### Aim of the task:
From the records below, set down exactly the lines starting with the line that contains "assert (forall fd, sent" and going on through the line that contains "split_and!; [lia|lia|lia|lia| |". Nothing else is wanted.

+===+

(** Each round writes a byte or is the last one, so one more round than there
    are bytes is enough. *)
Definition write (p : t) (buffer : BufferViewList.t) (write_all : bool) : prog W Z :=
  write_loop (S (Z.to_nat (BufferViewList.size buffer))) p buffer write_all 0.

Definition O_NONBLOCK : Z := 2048.

Definition set_blocking (p : t) (blocking_state : bool) : prog W unit :=
  fd ← fd_num p;
  flags ← SystemCall (Fcntl_getfl fd);
  let flags := if blocking_state then Z.lxor flags (Z.land flags O_NONBLOCK)
               else Z.lor flags O_NONBLOCK in
  SystemCall (Fcntl_setfl fd flags).

End FileDescriptor.
End FileDescriptor.

(** ** What the descriptors do *)

(** What the manual pages promise of [read] and [writev]. *)
Class KernelLaws (K : Type) `{Kernel K} : Prop := {
  read_bounded k fd n k' s :
    0 <= n -> syscall string k (Read fd n) = (k', inr s) -> zlen s <= n;
  writev_bounded k fd iovecs k' n :
    syscall N k (Writev fd iovecs) = (k', inr n) -> Z.of_N n <= zlen (concat (iovecs.*1));
  writev_progress k fd iovecs k' n :
    syscall N k (Writev fd iovecs) = (k', inr n) -> concat (iovecs.*1) <> [] -> n <> 0%N
}.

Definition is_unix_error (e : exn) : Prop := exists code, e = unix_error code.

Lemma sent_app fd t1 t2 : sent fd (t1 ++ t2) = sent fd t1 ++ sent fd t2.
Proof. unfold sent. by rewrite fmap_app, concat_app. Qed.
Lemma reads_app fd t1 t2 : reads fd (t1 ++ t2) = reads fd t1 ++ reads fd t2.
Proof. unfold reads. by rewrite fmap_app, concat_app. Qed.
Lemma taken_app fd t1 t2 : taken fd (t1 ++ t2) = taken fd t1 ++ taken fd t2.
Proof. unfold taken. by rewrite reads_app, concat_app. Qed.

(** Events that pass nothing through any descriptor. *)
Definition silent (evs : list event) : Prop := forall fd, sent fd evs = [] /\ reads fd evs = [].

Lemma silent_nil : silent [].
Proof. by intros fd. Qed.
Lemma silent_app evs evs' : silent evs -> silent evs' -> silent (evs ++ evs').
Proof.
  intros H H' fd. destruct (H fd) as [E1 E2], (H' fd) as [E3 E4].
  by rewrite sent_app, reads_app, E1, E2, E3, E4.
Qed.
Lemma silent_taken evs : silent evs -> forall fd, sent fd evs = [] /\ taken fd evs = [].
Proof. intros H fd. destruct (H fd) as [E1 E2]. unfold taken. by rewrite E1, E2. Qed.

Module Descriptors.
Import FileDescriptor.
Section Descriptors.
Context {K C : Type} `{KernelLaws K}.
Abbreviation W := (world K C).
Implicit Types (w : W) (p : FileDescriptor.t).

(** The world after some system calls that changed only the cell [p]. *)
Definition after w (k : K) (evs : list event) p (c : cell) : W :=
  World k (trace w ++ evs) (<[p := c]> (heap w)) (next_pointer w) (user w).

Lemma after_after w k evs p c k' evs' c' :
  after (after w k evs p c) k' evs' p c' = after w k' (evs ++ evs') p c'.
Proof. unfold after; simpl. by rewrite insert_insert_eq, app_assoc. Qed.

Lemma internal_fd_eq w p c : heap w !! p = Some c -> internal_fd p w = Ret (wrapper c, w).
Proof. intros E. unfold internal_fd, mbind, prog_bind, get. by rewrite E. Qed.

Lemma set_internal_fd_eq w p c f :
  heap w !! p = Some c ->
  set_internal_fd p f w = Ret (tt, set_heap w (<[p := mk_cell f (owners c)]> (heap w))).
Proof. intros E. unfold set_internal_fd, mbind, prog_bind, get. by rewrite E. Qed.

(** A step of a program on a live descriptor. *)
Lemma bind_eq {A B} (m : prog W A) (f : A -> prog W B) w a w' :
  m w = Ret (a, w') -> (m ≫= f) w = f a w'.
Proof. intros E. unfold mbind, prog_bind. by rewrite E. Qed.

Lemma SystemCall_eq {A} (r : request A) w k a :
  syscall A (kernel w) r = (k, inr a) ->
  SystemCall r w
  = Ret (a, World k (trace w ++ [Event A r (inr a)]) (heap w) (next_pointer w) (user w)).
Proof. intros E. unfold SystemCall, call, mbind, prog_bind. by rewrite E. Qed.

Lemma SystemCall_throws {A} (r : request A) w k code :
  syscall A (kernel w) r = (k, inl code) -> SystemCall r w = Throw (unix_error code).
Proof. intros E. unfold SystemCall, call, mbind, prog_bind. by rewrite E. Qed.

Lemma bind_throw {A B} (m : prog W A) (f : A -> prog W B) w e :
  m w = Throw e -> (m ≫= f) w = Throw e.
Proof. intros E. unfold mbind, prog_bind. by rewrite E. Qed.

Lemma bind_assoc {A B D} (m : prog W A) (f : A -> prog W B) (g : B -> prog W D) w :
  (m ≫= fun a => f a ≫= g) w = ((m ≫= f) ≫= g) w.
Proof. unfold mbind, prog_bind. by destruct (m w) as [[a w']|e]. Qed.

Lemma fd_num_eq w p c : heap w !! p = Some c -> fd_num p w = Ret (FDWrapper._fd (wrapper c), w).
Proof. intros E. unfold fd_num. by erewrite bind_eq by by apply internal_fd_eq. Qed.

Lemma register_write_eq w p c :
  heap w !! p = Some c ->
  register_write p w
  = Ret (tt, set_heap w (<[p := mk_cell (FDWrapper.add_write (wrapper c)) (owners c)]> (heap w))).
Proof.
  intros E. unfold register_write. erewrite bind_eq by by apply internal_fd_eq.
  by apply set_internal_fd_eq.
Qed.

Lemma register_read_eq w p c :
  heap w !! p = Some c ->
  register_read p w
  = Ret (tt, set_heap w (<[p := mk_cell (FDWrapper.add_read (wrapper c)) (owners c)]> (heap w))).
Proof.
  intros E. unfold register_read. erewrite bind_eq by by apply internal_fd_eq.
  by apply set_internal_fd_eq.
Qed.

(** The wrapper after a read of [str] with the given limit. *)
Definition wrapper_read (f : FDWrapper.t) (limit : Z) (str : string) : FDWrapper.t :=
  FDWrapper.add_read (if (0 <? limit) && (zlen str =? 0) then FDWrapper.set_eof f else f).

Lemma fd_read_spec w p c limit :
  heap w !! p = Some c -> 0 <= limit ->
  match read p limit w with
  | Ret (str, w') =>
      exists k, zlen str <= Z.min BUFFER_SIZE limit /\
        w' = after w k [Event string (Read (FDWrapper._fd (wrapper c)) (Z.min BUFFER_SIZE limit)) (inr str)]
               p (mk_cell (wrapper_read (wrapper c) limit str) (owners c))
  | Throw e => is_unix_error e
  end.
Proof.
  intros E Hl. unfold read. erewrite bind_eq by (apply fd_num_eq; exact E).
  set (r := Read _ _). destruct (syscall string (kernel w) r) as [k [code|str]] eqn:Es.
  { erewrite bind_throw by (eapply SystemCall_throws; exact Es). by exists code. }
  erewrite bind_eq by (eapply SystemCall_eq; exact Es).
  assert (zlen str <= Z.min BUFFER_SIZE limit) as Hs.
  { eapply read_bounded; [|exact Es]. unfold BUFFER_SIZE. lia. }
  unfold wrapper_read. destruct ((0 <? limit) && (zlen str =? 0)) eqn:Eb.
  - erewrite bind_eq.
    2: { erewrite bind_eq by by apply (internal_fd_eq _ p c). by apply (set_internal_fd_eq _ p c). }
    rewrite (proj2 (Z.ltb_ge _ _)) by lia.
    erewrite bind_eq by (apply register_read_eq; apply lookup_insert_eq).
    exists k. split; [done|]. unfold after, set_heap; simpl. by rewrite insert_insert_eq, Eb.
  - erewrite bind_eq by done. rewrite (proj2 (Z.ltb_ge _ _)) by lia.
    erewrite bind_eq by (apply (register_read_eq _ p c); exact E). exists k. by rewrite Eb.
Qed.

(** [n] more writes on a wrapper. *)
Fixpoint wrapper_written (f : FDWrapper.t) (n : nat) : FDWrapper.t :=
  match n with O => f | S n => wrapper_written (FDWrapper.add_write f) n end.

Lemma wrapper_written_fd f n : FDWrapper._fd (wrapper_written f n) = FDWrapper._fd f.
Proof. revert f. induction n; intros f; simpl; [done|]. by rewrite IHn. Qed.

(** One round of the loop: it writes a prefix of the buffer, and at least a byte
    of it when there is one. *)
Lemma writev_step w p c buffer :
  heap w !! p = Some c -> zlen (concat buffer) < 2 ^ 64 ->
  forall n k,
  syscall N (kernel w) (Writev (FDWrapper._fd (wrapper c)) (BufferViewList.as_iovecs buffer)) = (k, inr n) ->
  Z.of_N n <= zlen (concat buffer) /\ (concat buffer <> [] -> n <> 0%N) /\
  (Z.of_N n =? 0) && negb (BufferViewList.size buffer =? 0) = false /\
  (BufferViewList.size buffer <? Z.of_N n) = false /\
  exists buffer', BufferViewList.remove_prefix buffer (Z.of_N n) = Ret buffer' /\
    concat buffer' = drop (N.to_nat n) (concat buffer).
Proof.
  intros E Hb n k Es.
  pose proof (writev_bounded _ _ _ _ _ Es) as H1. pose proof (writev_progress _ _ _ _ _ Es) as H2.
  rewrite BufferViewList.iovecs_bytes in H1, H2.
  rewrite BufferViewList.view_size_bytes by done. split_and!; [done|done| |by apply Z.ltb_ge|].
  - apply andb_false_iff. destruct (Z.eqb_spec (Z.of_N n) 0) as [E0|]; [right|by left].
    apply negb_false_iff, Z.eqb_eq, zlen_zero_nil.
    destruct (concat buffer); [done|]. exfalso. apply H2; [done|]. lia.
  - destruct (BufferViewList.view_remove_prefix_spec buffer (Z.of_N n)) as (b' & E1 & E2); [lia|lia|].
    exists b'. split; [done|]. rewrite E2. f_equal. lia.
Qed.

(** The loop never runs out of fuel; it writes a prefix of the buffer, the whole
    of it when it is to write all, through this descriptor and no other. *)
Lemma write_loop_spec fuel w p c buffer write_all total :
  heap w !! p = Some c -> 0 <= total -> total + zlen (concat buffer) < 2 ^ 64 ->
  zlen (concat buffer) < Z.of_nat fuel ->
  match write_loop fuel p buffer write_all total w with
  | Ret (n, w') =>
      exists k evs rounds, 1 <= Z.of_nat rounds <= Z.max 1 (zlen (concat buffer)) /\ total <= n <= total + zlen (concat buffer) /\
        (write_all = true -> n = total + zlen (concat buffer)) /\
        (concat buffer <> [] -> total < n) /\ (write_all = false -> rounds = 1%nat) /\
        sent (FDWrapper._fd (wrapper c)) evs = take (Z.to_nat (n - total)) (concat buffer) /\
        (forall fd, fd <> FDWrapper._fd (wrapper c) -> sent fd evs = []) /\ (forall fd, reads fd evs = []) /\
        w' = after w k evs p (mk_cell (wrapper_written (wrapper c) rounds) (owners c))
  | Throw e => is_unix_error e
  end.
Proof.
  revert w c buffer total. induction fuel as [|fuel IH]; intros w c buffer total E Ht Hb Hf; [zlen_lia|].
  simpl. erewrite bind_eq by (apply fd_num_eq; exact E).
  set (r := Writev _ _). destruct (syscall N (kernel w) r) as [k [code|n]] eqn:Es.
  { erewrite bind_throw by (eapply SystemCall_throws; exact Es). by exists code. }
  erewrite bind_eq by (eapply SystemCall_eq; exact Es).
  destruct (writev_step w p c buffer E ltac:(zlen_lia) n k Es) as (Hn & Hp & -> & -> & buffer' & Er & Ec).
  erewrite bind_eq by (apply (register_write_eq _ p c); exact E).
  erewrite bind_eq by by (unfold lift; rewrite Er).
  assert (zlen (concat buffer') = zlen (concat buffer) - Z.of_N n) as Hl.
  { rewrite Ec. unfold zlen. rewrite length_drop. unfold zlen in *. lia. }
  assert (forall fd, sent fd [Event N r (inr n)] = if fd =? FDWrapper._fd (wrapper c)
            then take (N.to_nat n) (concat buffer) else []) as Hsent.
  { intros fd. unfold sent; simpl. rewrite app_nil_r, BufferViewList.iovecs_bytes. done. }
  zlen_lia. nowrap. destruct (write_all && _) eqn:Eg.
  - apply andb_true_iff in Eg as [-> Eg]. rewrite BufferViewList.view_size_bytes in Eg by lia. zbool.
    assert (n <> 0%N) as Hn0 by (apply Hp; intros En; rewrite En in *; zlen_lia).
    specialize (IH (after w k [Event N r (inr n)] p (mk_cell (FDWrapper.add_write (wrapper c)) (owners c)))
      _ buffer' (total + Z.of_N n) (lookup_insert_eq _ _ _)).
    specialize (IH ltac:(lia) ltac:(lia) ltac:(lia)). simpl in IH.
    change (set_heap _ _) with (after w k [Event N r (inr n)] p (mk_cell (FDWrapper.add_write (wrapper c)) (owners c))).
    destruct (write_loop _ _ _ _ _ _) as [[m w']|e]; [|done].
    destruct IH as (k' & evs & rounds & I1 & I2 & I3 & I4 & I5 & I6 & I7 & I8 & ->).
    specialize (I3 eq_refl).
    exists k', (Event N r (inr n) :: evs), (S rounds). rewrite after_after.
    split_and!; [lia|lia|lia|lia|intros; lia|intros; lia|done| | | |done].
    + change (Event N r (inr n) :: evs) with ([Event N r (inr n)] ++ evs).
      rewrite sent_app, Hsent, Z.eqb_refl, I6, Ec.
      replace (Z.to_nat (m - total)) with (N.to_nat n + Z.to_nat (m - (total + Z.of_N n)))%nat by lia.
      by rewrite <- take_take_drop.
    + intros fd Hfd. change (Event N r (inr n) :: evs) with ([Event N r (inr n)] ++ evs).
      rewrite sent_app, Hsent, (proj2 (Z.eqb_neq _ _)) by done. simpl. by apply I7.
    + intros fd. apply I8.
  - exists k, [Event N r (inr n)], 1%nat.
    split_and!; [lia|lia|lia|lia| | |done| | |done|done].
    + intros ->. simpl in Eg. rewrite BufferViewList.view_size_bytes in Eg by lia. zbool. lia.
    + intros Hne. specialize (Hp Hne). lia.
    + rewrite Hsent, Z.eqb_refl. f_equal. lia.
    + intros fd Hfd. by rewrite Hsent, (proj2 (Z.eqb_neq _ _)) by done.
Qed.

(** ** Summaries of the operations

    What a client needs to know: the cell that changed, how often it was read and
    written, and the bytes that went through it. *)

(** A 32-bit counter after [n] more counts. *)
Definition bumps (n : nat) (x : Z) : Z := Nat.iter n (fun x => uint32 (x + 1)) x.

Lemma bumps_add n m x : bumps n (bumps m x) = bumps (n + m) x.
Proof. unfold bumps. by rewrite Nat.iter_add. Qed.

+===+

### Written solution:
  assert (forall fd, sent fd [Event N r (inr n)] = if fd =? FDWrapper._fd (wrapper c)
            then take (N.to_nat n) (concat buffer) else []) as Hsent.
  { intros fd. unfold sent; simpl. rewrite app_nil_r, BufferViewList.iovecs_bytes. done. }
  zlen_lia. nowrap. destruct (write_all && _) eqn:Eg.
  - apply andb_true_iff in Eg as [-> Eg]. rewrite BufferViewList.view_size_bytes in Eg by lia. zbool.
    assert (n <> 0%N) as Hn0 by (apply Hp; intros En; rewrite En in *; zlen_lia).
    specialize (IH (after w k [Event N r (inr n)] p (mk_cell (FDWrapper.add_write (wrapper c)) (owners c)))
      _ buffer' (total + Z.of_N n) (lookup_insert_eq _ _ _)).
    specialize (IH ltac:(lia) ltac:(lia) ltac:(lia)). simpl in IH.
    change (set_heap _ _) with (after w k [Event N r (inr n)] p (mk_cell (FDWrapper.add_write (wrapper c)) (owners c))).
    destruct (write_loop _ _ _ _ _ _) as [[m w']|e]; [|done].
    destruct IH as (k' & evs & rounds & I1 & I2 & I3 & I4 & I5 & I6 & I7 & I8 & ->).
    specialize (I3 eq_refl).
    exists k', (Event N r (inr n) :: evs), (S rounds). rewrite after_after.
    split_and!; [lia|lia|lia|lia|intros; lia|intros; lia|done| | | |done].
    + change (Event N r (inr n) :: evs) with ([Event N r (inr n)] ++ evs).
      rewrite sent_app, Hsent, Z.eqb_refl, I6, Ec.
      replace (Z.to_nat (m - total)) with (N.to_nat n + Z.to_nat (m - (total + Z.of_N n)))%nat by lia.
      by rewrite <- take_take_drop.
    + intros fd Hfd. change (Event N r (inr n) :: evs) with ([Event N r (inr n)] ++ evs).
      rewrite sent_app, Hsent, (proj2 (Z.eqb_neq _ _)) by done. simpl. by apply I7.
    + intros fd. apply I8.
  - exists k, [Event N r (inr n)], 1%nat.
    split_and!; [lia|lia|lia|lia| | |done| | |done|done].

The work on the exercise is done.